Exercise:
From the top of the records below down to the line containing "ii_places : arrived", reproduce every line exactly.
(Records to use Opens)
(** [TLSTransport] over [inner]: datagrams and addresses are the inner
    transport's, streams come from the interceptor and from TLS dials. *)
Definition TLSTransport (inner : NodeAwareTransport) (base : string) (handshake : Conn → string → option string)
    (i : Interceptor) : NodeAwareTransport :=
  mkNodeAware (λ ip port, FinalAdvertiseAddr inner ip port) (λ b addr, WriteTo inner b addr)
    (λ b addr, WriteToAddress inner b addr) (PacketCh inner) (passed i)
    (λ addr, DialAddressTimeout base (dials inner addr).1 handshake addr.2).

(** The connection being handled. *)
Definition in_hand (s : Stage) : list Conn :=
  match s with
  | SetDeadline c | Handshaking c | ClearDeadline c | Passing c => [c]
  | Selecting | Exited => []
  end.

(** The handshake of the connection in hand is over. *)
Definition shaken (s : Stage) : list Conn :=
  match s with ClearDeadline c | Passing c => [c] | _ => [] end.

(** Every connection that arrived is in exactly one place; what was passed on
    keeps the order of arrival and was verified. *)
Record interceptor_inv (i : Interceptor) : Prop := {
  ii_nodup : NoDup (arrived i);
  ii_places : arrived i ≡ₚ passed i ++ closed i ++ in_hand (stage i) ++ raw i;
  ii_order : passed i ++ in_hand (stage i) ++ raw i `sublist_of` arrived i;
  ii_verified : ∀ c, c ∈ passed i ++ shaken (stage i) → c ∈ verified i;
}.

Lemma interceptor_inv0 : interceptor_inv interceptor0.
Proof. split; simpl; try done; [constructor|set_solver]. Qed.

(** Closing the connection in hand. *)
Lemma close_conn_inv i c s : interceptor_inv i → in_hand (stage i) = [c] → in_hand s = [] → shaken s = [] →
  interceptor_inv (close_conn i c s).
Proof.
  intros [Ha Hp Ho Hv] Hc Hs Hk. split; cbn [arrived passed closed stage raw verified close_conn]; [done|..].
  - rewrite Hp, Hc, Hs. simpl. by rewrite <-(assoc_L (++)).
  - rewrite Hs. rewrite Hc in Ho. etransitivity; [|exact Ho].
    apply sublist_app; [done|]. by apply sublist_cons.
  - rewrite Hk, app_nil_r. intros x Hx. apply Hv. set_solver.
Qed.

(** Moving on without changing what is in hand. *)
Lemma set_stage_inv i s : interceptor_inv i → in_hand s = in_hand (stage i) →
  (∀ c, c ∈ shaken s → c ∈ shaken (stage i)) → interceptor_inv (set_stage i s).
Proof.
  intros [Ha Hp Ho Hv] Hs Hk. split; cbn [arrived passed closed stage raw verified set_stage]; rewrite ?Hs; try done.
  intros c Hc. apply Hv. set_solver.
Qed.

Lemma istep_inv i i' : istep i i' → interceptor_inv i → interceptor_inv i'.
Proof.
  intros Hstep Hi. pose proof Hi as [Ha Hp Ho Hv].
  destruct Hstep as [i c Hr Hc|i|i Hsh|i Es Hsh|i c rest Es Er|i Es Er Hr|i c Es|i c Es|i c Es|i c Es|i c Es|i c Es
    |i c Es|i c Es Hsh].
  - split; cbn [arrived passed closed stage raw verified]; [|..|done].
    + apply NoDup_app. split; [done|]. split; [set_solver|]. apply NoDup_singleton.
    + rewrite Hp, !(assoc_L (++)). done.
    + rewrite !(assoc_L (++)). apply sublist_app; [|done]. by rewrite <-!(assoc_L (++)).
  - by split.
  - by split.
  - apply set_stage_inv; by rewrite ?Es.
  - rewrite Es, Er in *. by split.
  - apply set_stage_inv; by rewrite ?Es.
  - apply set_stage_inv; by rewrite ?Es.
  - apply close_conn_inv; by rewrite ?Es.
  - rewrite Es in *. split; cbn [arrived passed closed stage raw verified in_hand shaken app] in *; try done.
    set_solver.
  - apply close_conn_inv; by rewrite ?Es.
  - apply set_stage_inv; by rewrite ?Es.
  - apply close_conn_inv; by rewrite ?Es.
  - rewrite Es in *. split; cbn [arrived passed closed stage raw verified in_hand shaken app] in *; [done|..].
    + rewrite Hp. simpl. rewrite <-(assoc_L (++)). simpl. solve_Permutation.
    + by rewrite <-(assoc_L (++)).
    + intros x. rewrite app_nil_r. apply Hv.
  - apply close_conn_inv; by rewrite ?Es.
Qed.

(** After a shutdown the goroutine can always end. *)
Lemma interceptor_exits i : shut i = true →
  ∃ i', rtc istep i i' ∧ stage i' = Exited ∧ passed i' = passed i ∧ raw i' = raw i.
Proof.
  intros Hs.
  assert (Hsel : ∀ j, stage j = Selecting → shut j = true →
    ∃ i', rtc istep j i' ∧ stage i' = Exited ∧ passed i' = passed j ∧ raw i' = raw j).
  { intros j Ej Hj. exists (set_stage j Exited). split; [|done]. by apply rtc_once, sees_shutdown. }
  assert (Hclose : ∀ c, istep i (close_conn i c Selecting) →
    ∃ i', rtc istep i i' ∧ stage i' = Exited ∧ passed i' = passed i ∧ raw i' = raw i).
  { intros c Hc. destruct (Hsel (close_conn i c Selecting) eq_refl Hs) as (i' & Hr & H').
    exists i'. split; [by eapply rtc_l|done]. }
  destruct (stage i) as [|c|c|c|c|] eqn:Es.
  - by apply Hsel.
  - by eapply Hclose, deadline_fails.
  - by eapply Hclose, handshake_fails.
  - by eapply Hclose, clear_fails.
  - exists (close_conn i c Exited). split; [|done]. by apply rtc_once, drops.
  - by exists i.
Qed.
(Records to use Closes)
Task response:
(** [TLSTransport] over [inner]: datagrams and addresses are the inner
    transport's, streams come from the interceptor and from TLS dials. *)
Definition TLSTransport (inner : NodeAwareTransport) (base : string) (handshake : Conn → string → option string)
    (i : Interceptor) : NodeAwareTransport :=
  mkNodeAware (λ ip port, FinalAdvertiseAddr inner ip port) (λ b addr, WriteTo inner b addr)
    (λ b addr, WriteToAddress inner b addr) (PacketCh inner) (passed i)
    (λ addr, DialAddressTimeout base (dials inner addr).1 handshake addr.2).

(** The connection being handled. *)
Definition in_hand (s : Stage) : list Conn :=
  match s with
  | SetDeadline c | Handshaking c | ClearDeadline c | Passing c => [c]
  | Selecting | Exited => []
  end.

(** The handshake of the connection in hand is over. *)
Definition shaken (s : Stage) : list Conn :=
  match s with ClearDeadline c | Passing c => [c] | _ => [] end.

(** Every connection that arrived is in exactly one place; what was passed on
    keeps the order of arrival and was verified. *)
Record interceptor_inv (i : Interceptor) : Prop := {
  ii_nodup : NoDup (arrived i);
  ii_places : arrived i ≡ₚ passed i ++ closed i ++ in_hand (stage i) ++ raw i;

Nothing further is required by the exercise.